I am struggling to understand the design of an Oracle database that I have been working with for the past 9 months. The database is for our business management system and I work with it mostly for reporting and data warehousing.
The database has just over 5,000 tables (not all of them are being used) and so when I started working with it I had trouble understanding the relationship between different tables and finding the ones that were important to me. To make it worse, there are no foreign key relationships. At least, I'm yet to see one after 9 months. Additionally, the same fields are repeated in more than one table. For example, both the customer order line table and the customer invoice table have the fields order, line, and release and these fields are part of the primary key in both cases. Couldn't this have been managed by a relationship? I guess the one plus side to that is that I can query for the invoice information using the customer order data without using any joins.

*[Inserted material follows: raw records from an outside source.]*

(** * The state RPC module of gossamer (dot/rpc/modules/state.go)

    A shallow embedding of the request handlers of [StateModule] and the
    properties of them that the module's description states.

    Conventions of the embedding:
    - a Go slice is [option (list A)]: [None] is the nil slice, [Some l] a
      non-nil slice (the handlers test both [len(x) > 0] and [x != nil]);
    - a Go pointer is an [option]; reading a field through [None] panics;
    - a Go call returning [(T, error)] returns a pair [T * option error];
    - a handler [func (sm) Op(r, req, res) error] is a function from the
      request pointer and the response object to the final response object
      and the returned error, in a monad that records every call made to a
      consumed interface and can panic.  The [*http.Request] argument is
      never read by any handler and is left out. *)

From Stdlib Require Import ZArith NArith List Lia.
From Stdlib Require Import Strings.String Strings.Ascii Strings.Byte.
From stdpp Require Import base gmap strings list.

Local Open Scope string_scope.
Local Open Scope Z_scope.
Local Open Scope list_scope.

(** ** Go values *)

Definition slice (A : Type) : Type := option (list A).

Definition elems {A : Type} (s : slice A) : list A :=
  match s with
  | Some l => l
  | None => []
  end.

Definition len {A : Type} (s : slice A) : Z := Z.of_nat (length (elems s)).
(** X11. [TicketSerializer.update] on a ticket: a move into Cancelled from
    another status is refused, with nothing changed, when the request has no
    cancellation_reason key.  Otherwise the ticket is stored under its key
    with the status the request names (or its old one); its company and
    booking reference are never changed.  A move into Cancelled stamps
    cancellation_date = now, overriding a date sent in the request, and
    releases one seat on the ticket's previous trip, which then reads
    booked_seats = max(0, booked_seats - 1); a move into Checked In stamps
    checked_in_at = now; any other update leaves all trips alone. *)
Theorem X11_update_effects
    (now : Z) (pk : nat) (row : Ticket) (upd : TicketSerializer.UpdateData) (db : DB) :
  let run := TicketSerializer.update now (pk, row) upd db in
  let into_cancelled :=
    TicketSerializer.upd_status upd = Some TicketStatus.CANCELLED
    /\ ticket_status row <> TicketStatus.CANCELLED in
  (into_cancelled /\ TicketSerializer.upd_cancellation_reason upd = None ->
   run = (db, Raise (ValidationError (Some "cancellation_reason")
                       "Cancellation reason is required")))
  /\ (~ (into_cancelled /\ TicketSerializer.upd_cancellation_reason upd = None) ->
      exists row',
        run.2 = Ok (pk, row')
        /\ tickets run.1 = <[pk := row']> (tickets db)
        /\ ticket_company row' = ticket_company row
        /\ ticket_booking_reference row' = ticket_booking_reference row
        /\ ticket_status row' = default (ticket_status row) (TicketSerializer.upd_status upd)
        /\ (into_cancelled ->
            ticket_cancellation_date row' = Some now
            /\ trips run.1 = trips (TicketSerializer.release_seat (ticket_trip row) db)
            /\ forall trip,
                 trips db !! ticket_trip row = Some trip ->
                 exists trip',
                   trips run.1 !! ticket_trip row = Some trip'
                   /\ trip_booked_seats trip' = Z.max 0 (trip_booked_seats trip - 1)
                   /\ same_trip_but_booked_seats trip trip')
        /\ (~ into_cancelled -> trips run.1 = trips db)
        /\ (TicketSerializer.upd_status upd = Some TicketStatus.CHECKED_IN ->
            ticket_status row <> TicketStatus.CHECKED_IN ->
            ticket_checked_in_at row' = Some now)).
Proof.
  intros run into_cancelled. subst run into_cancelled. rewrite update_unfold.
  destruct (bool_decide (TicketSerializer.upd_status upd = Some TicketStatus.CANCELLED)
            && bool_decide (ticket_status row <> TicketStatus.CANCELLED)) eqn:Hto.
  - apply andb_prop in Hto as [Hst%bool_decide_eq_true_1 Hrow%bool_decide_eq_true_1].
    split.
    { intros [_ Hreason]. by rewrite (bool_decide_eq_true_2 (_ = None)) by done. }
    intros Hok. rewrite bool_decide_eq_false_2 by (intros Hr; by apply Hok).
    cbn [andb]. eexists. split; [reflexivity|]. cbn [fst snd].
    unfold save_ticket, set_tickets. cbn [tickets trips]. rewrite release_seat_tickets.
    rewrite (bool_decide_eq_false_2 (_ = Some TicketStatus.CHECKED_IN)) by congruence.
    cbn [andb]. split; [done|].
    split; [apply assign_all_read_only|]. split; [apply assign_all_read_only|].
    rewrite assign_all_status, assign_all_cancellation_date. cbn.
    split; [done|]. split; [|split; [by intros []|congruence]].
    intros _. split; [done|]. split; [done|].
    intros trip Htrip. by apply release_seat_reads.
  - assert (Hnot : ~ (TicketSerializer.upd_status upd = Some TicketStatus.CANCELLED
                      /\ ticket_status row <> TicketStatus.CANCELLED)).
    { intros [Hst Hrow]. by rewrite !bool_decide_eq_true_2 in Hto by done. }
    split; [by intros [? _]|]. intros _. cbn [andb].
    eexists. split; [reflexivity|]. cbn [fst snd].
    unfold save_ticket, set_tickets. cbn [tickets trips]. split; [done|].
    split; [apply assign_all_read_only|]. split; [apply assign_all_read_only|].
    rewrite assign_all_status, assign_all_checked_in_at.
    destruct (bool_decide (TicketSerializer.upd_status upd = Some TicketStatus.CHECKED_IN)
              && bool_decide (ticket_status row <> TicketStatus.CHECKED_IN)) eqn:Hci; cbn.
    + repeat split; done.
    + split; [done|]. split; [done|]. split; [done|].
      intros Hst Hrow. by rewrite !bool_decide_eq_true_2 in Hci by done.
Qed.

I have also been recently been reviewing the functionality in some of the packages because we want to use some of the procedures for some custom tasks that we want to add. While reviewing, I found that cascade updates and default values are being managed in pl/sql code. Again, this can be done just by defining it as a part of the schema, but I even struggle to call it a cascade update because in the particular case I am referring to, it wouldn't be even be required if they didn't have repeated information in different tables. As for the default values, the UI for the system allows certain users to change default values and this approach avoids having to alter the table.
Now, this is from a large, successful vendor with many customers. I struggle to understand why these choose this design. I didn't go to school for computer science and I don't have enough experience to pass strong judgement on their design, so I keep telling myself that this is just some esoteric technique that I haven't been made privy to. I would really love to understand, why?
Just to clarify my comment above about cascade update. It's a bad practice and I don't think Oracle even has cascade update. But I didn't mean a cascade update in the true sense of the word. It was the update of duplicate information across multiple tables.
I must say though, despite the lack referential constraints, the data integrity of the application is robust and trustworthy (they have a ton of pl/sql code to ensure this). I mean these guys aren't amateurs (setting aside what most would call bad design). This I was just curious to know if there was something I was missing. But as people it the comments have stated, I may never know why they did what they did and how decisions made 20 years ago are affecting their architecture now. All I know is that they have a product that works and sells.